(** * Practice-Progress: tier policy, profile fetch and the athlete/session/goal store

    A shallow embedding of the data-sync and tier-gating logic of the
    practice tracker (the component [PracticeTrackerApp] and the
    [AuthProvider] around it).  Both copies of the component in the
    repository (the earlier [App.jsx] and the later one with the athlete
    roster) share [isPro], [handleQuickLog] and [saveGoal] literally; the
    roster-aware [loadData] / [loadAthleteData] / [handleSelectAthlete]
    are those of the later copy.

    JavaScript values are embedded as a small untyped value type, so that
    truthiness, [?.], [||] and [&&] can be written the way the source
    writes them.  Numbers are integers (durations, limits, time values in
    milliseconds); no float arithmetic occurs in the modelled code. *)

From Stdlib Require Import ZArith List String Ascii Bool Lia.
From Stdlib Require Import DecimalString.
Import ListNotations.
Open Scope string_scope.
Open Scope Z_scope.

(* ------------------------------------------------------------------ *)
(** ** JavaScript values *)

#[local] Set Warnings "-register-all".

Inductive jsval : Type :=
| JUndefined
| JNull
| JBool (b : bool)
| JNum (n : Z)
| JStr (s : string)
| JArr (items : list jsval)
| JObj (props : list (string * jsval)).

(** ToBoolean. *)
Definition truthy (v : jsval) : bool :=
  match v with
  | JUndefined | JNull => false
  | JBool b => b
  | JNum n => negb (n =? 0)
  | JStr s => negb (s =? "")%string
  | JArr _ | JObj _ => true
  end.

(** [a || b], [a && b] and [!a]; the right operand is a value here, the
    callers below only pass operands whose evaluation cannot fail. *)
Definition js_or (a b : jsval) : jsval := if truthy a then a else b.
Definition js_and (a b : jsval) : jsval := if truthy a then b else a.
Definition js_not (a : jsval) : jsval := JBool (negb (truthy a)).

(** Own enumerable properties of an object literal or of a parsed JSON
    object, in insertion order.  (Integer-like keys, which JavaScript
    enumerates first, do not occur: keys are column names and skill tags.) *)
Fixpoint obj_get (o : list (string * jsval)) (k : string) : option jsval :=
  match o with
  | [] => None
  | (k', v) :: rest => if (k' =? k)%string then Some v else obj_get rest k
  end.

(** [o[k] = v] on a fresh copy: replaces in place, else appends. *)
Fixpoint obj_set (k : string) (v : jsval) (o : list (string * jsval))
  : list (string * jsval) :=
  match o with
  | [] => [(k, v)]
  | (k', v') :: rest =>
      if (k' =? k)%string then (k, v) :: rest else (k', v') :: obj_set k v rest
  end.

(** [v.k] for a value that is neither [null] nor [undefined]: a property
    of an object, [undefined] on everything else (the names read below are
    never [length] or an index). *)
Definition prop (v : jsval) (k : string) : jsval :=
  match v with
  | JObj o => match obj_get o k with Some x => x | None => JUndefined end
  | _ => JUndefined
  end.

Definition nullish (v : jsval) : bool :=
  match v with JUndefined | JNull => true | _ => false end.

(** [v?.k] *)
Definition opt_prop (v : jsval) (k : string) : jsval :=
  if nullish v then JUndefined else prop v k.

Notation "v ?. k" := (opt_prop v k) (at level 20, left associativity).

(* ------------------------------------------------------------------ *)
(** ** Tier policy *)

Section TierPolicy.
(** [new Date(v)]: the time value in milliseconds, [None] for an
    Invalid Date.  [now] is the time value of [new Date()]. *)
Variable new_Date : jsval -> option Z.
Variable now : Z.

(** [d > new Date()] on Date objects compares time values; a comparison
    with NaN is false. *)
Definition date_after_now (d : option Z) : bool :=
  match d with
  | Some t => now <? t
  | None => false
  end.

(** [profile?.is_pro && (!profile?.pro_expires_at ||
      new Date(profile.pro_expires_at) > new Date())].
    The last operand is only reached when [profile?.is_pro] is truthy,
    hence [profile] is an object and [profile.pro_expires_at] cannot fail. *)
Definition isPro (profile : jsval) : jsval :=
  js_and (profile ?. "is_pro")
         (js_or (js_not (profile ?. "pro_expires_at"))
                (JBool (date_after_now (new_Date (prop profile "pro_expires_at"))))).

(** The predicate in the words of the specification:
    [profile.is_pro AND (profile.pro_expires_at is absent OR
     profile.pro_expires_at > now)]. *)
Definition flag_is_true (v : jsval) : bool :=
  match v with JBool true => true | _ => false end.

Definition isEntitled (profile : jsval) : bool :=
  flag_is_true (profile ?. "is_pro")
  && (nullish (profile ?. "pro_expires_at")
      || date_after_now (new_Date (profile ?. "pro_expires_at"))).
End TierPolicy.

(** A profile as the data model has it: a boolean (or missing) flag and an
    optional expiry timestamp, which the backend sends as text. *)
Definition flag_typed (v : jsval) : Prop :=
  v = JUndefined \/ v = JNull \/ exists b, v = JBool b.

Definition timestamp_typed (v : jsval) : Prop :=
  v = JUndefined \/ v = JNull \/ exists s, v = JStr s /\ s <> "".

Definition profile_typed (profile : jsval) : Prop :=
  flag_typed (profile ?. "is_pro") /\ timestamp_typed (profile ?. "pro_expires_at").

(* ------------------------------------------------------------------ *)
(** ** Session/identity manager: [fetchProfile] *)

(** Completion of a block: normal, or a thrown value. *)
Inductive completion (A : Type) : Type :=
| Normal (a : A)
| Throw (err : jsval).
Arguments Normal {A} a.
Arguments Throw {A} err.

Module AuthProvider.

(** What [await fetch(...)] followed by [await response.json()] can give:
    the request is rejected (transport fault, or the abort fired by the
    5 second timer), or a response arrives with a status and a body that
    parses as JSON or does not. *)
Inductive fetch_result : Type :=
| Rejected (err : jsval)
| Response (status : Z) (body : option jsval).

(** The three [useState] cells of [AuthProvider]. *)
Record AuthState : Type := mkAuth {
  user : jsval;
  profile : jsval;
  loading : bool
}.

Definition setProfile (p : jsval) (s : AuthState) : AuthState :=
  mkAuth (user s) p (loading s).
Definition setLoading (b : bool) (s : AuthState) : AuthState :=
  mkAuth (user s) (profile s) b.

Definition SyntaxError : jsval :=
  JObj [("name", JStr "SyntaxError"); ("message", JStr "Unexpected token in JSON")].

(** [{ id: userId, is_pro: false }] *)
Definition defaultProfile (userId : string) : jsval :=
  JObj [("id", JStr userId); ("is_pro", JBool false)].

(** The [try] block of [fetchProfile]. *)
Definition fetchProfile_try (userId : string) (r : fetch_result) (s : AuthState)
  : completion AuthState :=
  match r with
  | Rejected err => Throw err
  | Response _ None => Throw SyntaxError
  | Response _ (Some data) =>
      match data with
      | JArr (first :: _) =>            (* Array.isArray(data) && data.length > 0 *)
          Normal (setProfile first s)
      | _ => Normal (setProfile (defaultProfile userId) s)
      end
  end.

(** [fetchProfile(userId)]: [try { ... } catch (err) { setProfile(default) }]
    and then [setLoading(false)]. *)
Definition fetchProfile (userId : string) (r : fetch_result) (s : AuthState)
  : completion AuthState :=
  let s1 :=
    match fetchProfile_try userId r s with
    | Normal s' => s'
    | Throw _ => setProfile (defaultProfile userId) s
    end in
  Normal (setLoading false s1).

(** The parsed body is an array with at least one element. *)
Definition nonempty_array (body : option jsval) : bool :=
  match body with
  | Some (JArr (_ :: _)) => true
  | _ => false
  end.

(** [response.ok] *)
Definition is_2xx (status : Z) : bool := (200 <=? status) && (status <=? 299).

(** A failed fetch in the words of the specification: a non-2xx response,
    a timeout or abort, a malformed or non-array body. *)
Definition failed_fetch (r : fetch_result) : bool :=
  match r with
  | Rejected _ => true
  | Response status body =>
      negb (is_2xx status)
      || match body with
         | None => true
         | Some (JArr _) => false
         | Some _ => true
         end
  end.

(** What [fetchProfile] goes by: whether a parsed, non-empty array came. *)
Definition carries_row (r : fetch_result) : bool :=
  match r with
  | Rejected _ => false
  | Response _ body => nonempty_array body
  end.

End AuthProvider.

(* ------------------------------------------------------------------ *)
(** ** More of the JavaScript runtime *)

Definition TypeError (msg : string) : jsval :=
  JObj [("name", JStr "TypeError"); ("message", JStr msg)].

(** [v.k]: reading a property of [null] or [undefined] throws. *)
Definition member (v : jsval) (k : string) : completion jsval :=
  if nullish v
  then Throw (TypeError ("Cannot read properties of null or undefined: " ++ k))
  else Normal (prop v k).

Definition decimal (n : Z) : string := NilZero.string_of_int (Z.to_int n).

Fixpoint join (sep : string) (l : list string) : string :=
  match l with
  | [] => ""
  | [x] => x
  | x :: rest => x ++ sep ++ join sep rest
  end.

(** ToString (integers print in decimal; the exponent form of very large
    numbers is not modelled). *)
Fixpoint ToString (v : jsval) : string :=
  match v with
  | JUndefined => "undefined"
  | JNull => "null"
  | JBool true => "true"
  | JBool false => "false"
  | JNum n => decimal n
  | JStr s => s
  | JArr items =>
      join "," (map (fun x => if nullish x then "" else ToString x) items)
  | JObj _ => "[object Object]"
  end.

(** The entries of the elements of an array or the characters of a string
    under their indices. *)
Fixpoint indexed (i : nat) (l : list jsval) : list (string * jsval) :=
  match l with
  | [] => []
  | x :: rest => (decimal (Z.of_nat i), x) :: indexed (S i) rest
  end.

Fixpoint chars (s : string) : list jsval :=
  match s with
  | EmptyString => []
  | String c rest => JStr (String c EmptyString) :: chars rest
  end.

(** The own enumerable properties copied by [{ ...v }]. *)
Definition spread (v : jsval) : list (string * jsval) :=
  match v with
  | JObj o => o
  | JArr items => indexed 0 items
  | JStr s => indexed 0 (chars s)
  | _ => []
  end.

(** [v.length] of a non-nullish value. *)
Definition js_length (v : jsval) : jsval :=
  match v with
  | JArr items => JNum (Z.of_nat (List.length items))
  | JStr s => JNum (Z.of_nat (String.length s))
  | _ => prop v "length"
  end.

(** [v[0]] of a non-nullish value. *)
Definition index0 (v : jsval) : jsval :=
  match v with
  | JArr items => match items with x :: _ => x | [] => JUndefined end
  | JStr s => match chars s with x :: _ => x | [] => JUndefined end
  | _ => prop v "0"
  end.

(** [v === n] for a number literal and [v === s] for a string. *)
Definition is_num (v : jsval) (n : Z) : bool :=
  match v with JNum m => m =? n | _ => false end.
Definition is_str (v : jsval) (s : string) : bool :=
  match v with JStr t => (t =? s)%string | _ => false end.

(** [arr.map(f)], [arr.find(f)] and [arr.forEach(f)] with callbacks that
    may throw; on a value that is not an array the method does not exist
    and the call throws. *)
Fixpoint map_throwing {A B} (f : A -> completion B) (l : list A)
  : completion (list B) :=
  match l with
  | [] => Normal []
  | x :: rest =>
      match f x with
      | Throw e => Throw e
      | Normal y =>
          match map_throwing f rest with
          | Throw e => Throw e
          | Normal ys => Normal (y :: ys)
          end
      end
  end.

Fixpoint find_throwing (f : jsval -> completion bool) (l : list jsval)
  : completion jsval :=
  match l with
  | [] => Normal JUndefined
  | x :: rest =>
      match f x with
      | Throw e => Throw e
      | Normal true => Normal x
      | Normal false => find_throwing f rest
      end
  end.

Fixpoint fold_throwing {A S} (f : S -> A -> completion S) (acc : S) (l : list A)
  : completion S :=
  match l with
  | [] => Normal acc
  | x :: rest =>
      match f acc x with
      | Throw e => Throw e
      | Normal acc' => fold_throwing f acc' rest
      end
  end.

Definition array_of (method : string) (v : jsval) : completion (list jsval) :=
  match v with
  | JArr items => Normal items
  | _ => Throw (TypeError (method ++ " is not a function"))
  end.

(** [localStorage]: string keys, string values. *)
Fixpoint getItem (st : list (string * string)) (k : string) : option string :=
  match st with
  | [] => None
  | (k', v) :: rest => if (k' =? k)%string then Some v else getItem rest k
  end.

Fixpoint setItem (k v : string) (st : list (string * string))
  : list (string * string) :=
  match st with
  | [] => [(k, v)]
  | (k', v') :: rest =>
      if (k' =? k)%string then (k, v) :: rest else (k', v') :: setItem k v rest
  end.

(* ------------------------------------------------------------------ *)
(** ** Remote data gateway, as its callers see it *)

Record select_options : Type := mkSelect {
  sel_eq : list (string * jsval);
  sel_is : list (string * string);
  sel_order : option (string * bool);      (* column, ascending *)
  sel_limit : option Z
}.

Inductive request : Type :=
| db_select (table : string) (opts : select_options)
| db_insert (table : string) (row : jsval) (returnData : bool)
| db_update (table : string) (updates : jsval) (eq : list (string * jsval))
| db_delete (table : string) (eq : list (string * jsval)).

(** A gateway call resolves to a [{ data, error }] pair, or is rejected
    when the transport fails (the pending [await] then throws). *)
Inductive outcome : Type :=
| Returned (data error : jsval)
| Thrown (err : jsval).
--
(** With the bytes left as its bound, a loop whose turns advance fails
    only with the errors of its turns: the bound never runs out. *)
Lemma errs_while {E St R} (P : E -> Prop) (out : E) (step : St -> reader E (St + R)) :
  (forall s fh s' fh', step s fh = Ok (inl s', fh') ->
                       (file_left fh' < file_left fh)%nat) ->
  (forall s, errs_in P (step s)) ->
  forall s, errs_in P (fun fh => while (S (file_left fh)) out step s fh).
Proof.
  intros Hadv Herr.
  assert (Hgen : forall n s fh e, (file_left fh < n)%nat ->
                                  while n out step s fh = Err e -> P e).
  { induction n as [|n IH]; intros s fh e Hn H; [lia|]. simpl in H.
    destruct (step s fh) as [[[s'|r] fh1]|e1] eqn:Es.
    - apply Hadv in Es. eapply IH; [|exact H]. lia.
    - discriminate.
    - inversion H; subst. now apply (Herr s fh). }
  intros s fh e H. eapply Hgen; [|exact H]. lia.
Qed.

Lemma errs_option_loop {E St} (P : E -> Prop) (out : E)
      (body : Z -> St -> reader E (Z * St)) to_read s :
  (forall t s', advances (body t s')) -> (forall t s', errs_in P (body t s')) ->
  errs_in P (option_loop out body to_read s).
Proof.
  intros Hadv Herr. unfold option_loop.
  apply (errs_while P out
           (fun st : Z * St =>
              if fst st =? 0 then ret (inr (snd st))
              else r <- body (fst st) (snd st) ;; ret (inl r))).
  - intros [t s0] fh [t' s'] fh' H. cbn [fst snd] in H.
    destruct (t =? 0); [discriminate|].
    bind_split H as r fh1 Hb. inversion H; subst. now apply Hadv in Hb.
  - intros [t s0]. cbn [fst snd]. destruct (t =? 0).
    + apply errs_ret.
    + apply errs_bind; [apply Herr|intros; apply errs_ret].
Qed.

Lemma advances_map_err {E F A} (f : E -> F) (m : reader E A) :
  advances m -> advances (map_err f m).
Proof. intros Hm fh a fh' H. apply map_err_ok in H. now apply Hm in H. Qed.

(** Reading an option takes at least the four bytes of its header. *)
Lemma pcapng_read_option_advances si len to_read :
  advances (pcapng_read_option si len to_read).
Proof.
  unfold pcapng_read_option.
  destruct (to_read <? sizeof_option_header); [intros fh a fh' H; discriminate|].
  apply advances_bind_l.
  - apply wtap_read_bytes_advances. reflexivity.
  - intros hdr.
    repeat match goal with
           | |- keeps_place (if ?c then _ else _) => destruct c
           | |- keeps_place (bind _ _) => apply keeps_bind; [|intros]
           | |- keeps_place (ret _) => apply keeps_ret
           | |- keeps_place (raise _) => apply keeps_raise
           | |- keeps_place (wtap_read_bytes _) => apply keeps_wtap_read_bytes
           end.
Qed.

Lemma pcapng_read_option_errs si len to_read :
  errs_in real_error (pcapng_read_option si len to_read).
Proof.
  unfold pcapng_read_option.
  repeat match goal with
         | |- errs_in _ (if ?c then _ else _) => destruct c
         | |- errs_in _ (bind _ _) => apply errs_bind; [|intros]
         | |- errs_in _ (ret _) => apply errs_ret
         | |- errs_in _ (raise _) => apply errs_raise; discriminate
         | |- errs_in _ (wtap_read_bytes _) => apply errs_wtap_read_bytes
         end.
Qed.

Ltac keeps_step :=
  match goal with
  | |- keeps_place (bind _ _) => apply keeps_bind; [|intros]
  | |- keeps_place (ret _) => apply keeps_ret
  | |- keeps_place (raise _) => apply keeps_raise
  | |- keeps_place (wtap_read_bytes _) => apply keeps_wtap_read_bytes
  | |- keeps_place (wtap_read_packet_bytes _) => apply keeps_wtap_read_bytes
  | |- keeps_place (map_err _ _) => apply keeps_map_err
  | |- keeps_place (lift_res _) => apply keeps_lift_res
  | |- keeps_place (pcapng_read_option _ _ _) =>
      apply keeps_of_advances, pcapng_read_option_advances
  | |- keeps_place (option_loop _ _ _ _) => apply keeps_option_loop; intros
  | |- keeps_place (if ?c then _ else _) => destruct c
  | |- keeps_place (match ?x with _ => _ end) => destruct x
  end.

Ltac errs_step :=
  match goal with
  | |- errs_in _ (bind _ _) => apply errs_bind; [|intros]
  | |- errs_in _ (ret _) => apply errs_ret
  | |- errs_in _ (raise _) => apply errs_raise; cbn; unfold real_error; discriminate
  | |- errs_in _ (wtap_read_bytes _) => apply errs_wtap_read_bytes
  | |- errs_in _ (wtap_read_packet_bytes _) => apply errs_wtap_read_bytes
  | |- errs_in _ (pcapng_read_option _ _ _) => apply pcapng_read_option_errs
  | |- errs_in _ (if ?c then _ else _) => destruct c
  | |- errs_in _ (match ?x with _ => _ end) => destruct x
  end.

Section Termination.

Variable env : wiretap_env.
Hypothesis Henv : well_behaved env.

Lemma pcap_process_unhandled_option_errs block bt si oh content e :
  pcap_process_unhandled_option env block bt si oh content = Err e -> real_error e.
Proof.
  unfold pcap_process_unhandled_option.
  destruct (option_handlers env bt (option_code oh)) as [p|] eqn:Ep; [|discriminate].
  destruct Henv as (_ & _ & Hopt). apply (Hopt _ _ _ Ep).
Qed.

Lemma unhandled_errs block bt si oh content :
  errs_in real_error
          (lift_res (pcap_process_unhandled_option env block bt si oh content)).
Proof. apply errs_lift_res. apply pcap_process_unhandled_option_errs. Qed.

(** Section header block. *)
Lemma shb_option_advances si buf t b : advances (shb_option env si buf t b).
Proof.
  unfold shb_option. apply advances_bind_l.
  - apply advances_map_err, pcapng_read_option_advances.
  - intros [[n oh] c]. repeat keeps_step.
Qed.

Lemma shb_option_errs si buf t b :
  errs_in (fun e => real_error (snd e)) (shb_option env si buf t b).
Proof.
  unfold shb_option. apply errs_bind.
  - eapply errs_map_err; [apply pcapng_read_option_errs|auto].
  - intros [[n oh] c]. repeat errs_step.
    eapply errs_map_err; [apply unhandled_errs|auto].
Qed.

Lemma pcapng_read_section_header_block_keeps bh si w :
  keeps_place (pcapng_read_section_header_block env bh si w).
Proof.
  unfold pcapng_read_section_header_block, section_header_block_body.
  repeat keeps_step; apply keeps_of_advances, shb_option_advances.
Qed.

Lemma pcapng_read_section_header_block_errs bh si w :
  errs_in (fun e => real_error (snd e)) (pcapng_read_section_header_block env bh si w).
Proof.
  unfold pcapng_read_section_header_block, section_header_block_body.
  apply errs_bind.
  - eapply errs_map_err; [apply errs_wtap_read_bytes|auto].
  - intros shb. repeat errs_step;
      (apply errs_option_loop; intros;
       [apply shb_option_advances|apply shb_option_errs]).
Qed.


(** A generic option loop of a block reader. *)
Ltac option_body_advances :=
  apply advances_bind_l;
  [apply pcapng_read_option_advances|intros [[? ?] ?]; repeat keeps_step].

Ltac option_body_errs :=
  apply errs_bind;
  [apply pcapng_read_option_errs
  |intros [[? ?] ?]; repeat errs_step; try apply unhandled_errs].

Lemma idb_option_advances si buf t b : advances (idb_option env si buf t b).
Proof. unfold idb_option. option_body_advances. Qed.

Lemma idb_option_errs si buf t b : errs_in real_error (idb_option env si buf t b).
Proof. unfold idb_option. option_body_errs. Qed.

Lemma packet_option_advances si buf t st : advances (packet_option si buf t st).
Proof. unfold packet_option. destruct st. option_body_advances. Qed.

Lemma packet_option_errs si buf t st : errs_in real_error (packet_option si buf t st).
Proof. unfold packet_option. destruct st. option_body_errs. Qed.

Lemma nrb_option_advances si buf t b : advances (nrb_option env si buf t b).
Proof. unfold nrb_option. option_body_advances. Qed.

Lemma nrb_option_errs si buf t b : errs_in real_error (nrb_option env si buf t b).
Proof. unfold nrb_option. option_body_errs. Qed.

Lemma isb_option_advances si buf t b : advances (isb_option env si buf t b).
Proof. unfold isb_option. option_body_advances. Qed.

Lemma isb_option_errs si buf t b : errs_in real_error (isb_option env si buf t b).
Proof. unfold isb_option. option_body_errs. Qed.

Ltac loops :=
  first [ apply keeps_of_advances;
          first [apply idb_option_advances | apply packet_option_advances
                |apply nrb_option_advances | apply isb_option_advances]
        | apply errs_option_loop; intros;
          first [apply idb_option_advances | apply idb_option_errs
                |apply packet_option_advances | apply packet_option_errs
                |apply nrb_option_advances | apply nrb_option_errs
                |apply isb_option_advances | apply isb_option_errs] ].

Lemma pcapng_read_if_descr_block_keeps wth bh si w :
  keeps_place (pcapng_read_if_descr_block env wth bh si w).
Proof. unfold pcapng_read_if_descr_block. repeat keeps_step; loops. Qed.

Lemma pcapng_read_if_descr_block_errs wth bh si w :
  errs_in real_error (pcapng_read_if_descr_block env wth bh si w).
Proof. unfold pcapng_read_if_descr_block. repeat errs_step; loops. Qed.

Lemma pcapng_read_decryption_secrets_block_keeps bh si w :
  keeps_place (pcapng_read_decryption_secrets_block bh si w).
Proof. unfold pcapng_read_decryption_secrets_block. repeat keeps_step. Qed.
---
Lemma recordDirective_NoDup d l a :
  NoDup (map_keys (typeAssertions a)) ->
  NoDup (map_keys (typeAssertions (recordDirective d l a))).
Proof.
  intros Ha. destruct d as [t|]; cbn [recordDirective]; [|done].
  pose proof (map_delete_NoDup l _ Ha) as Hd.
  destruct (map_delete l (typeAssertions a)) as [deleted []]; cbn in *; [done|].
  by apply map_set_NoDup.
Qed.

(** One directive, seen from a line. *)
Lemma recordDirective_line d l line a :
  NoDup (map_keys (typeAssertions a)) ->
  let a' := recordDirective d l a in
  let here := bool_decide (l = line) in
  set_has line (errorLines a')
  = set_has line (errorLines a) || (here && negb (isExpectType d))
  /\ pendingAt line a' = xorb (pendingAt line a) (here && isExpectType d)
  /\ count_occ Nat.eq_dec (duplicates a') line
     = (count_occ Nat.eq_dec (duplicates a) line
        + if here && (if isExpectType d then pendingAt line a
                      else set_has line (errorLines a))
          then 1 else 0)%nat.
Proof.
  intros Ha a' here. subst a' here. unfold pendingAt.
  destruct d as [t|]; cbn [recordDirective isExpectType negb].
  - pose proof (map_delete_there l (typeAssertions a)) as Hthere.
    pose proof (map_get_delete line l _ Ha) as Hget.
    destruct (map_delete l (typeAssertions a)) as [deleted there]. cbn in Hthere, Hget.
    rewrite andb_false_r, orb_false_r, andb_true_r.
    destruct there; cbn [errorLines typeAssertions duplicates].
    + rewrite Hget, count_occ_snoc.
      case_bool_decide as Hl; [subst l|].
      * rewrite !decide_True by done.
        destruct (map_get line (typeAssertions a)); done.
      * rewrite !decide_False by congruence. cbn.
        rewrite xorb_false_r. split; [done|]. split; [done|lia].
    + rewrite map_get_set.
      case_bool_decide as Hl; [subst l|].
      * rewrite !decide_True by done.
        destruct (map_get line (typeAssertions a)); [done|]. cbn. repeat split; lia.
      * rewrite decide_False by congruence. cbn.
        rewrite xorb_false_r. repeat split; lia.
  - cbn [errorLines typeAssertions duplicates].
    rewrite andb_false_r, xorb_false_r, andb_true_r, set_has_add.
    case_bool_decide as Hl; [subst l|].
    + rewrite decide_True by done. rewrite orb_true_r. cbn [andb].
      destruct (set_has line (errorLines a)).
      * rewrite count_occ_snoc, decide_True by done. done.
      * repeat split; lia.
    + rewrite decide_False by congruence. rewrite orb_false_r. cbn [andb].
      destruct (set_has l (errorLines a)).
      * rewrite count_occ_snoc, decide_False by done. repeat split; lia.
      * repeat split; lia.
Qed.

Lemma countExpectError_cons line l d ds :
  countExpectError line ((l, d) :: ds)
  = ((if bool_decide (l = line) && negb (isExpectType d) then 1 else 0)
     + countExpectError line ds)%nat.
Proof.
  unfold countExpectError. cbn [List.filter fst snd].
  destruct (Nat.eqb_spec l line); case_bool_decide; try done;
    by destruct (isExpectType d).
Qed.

Instructions to follow:
Everything from the line with "match d with" through the line with "(** The predicate" in the listing above must be retyped exactly, with nothing added.

Task result:
  match d with
  | Some t => now <? t
  | None => false
  end.

(** [profile?.is_pro && (!profile?.pro_expires_at ||
      new Date(profile.pro_expires_at) > new Date())].
    The last operand is only reached when [profile?.is_pro] is truthy,
    hence [profile] is an object and [profile.pro_expires_at] cannot fail. *)
Definition isPro (profile : jsval) : jsval :=
  js_and (profile ?. "is_pro")
         (js_or (js_not (profile ?. "pro_expires_at"))
                (JBool (date_after_now (new_Date (prop profile "pro_expires_at"))))).

(** The predicate in the words of the specification:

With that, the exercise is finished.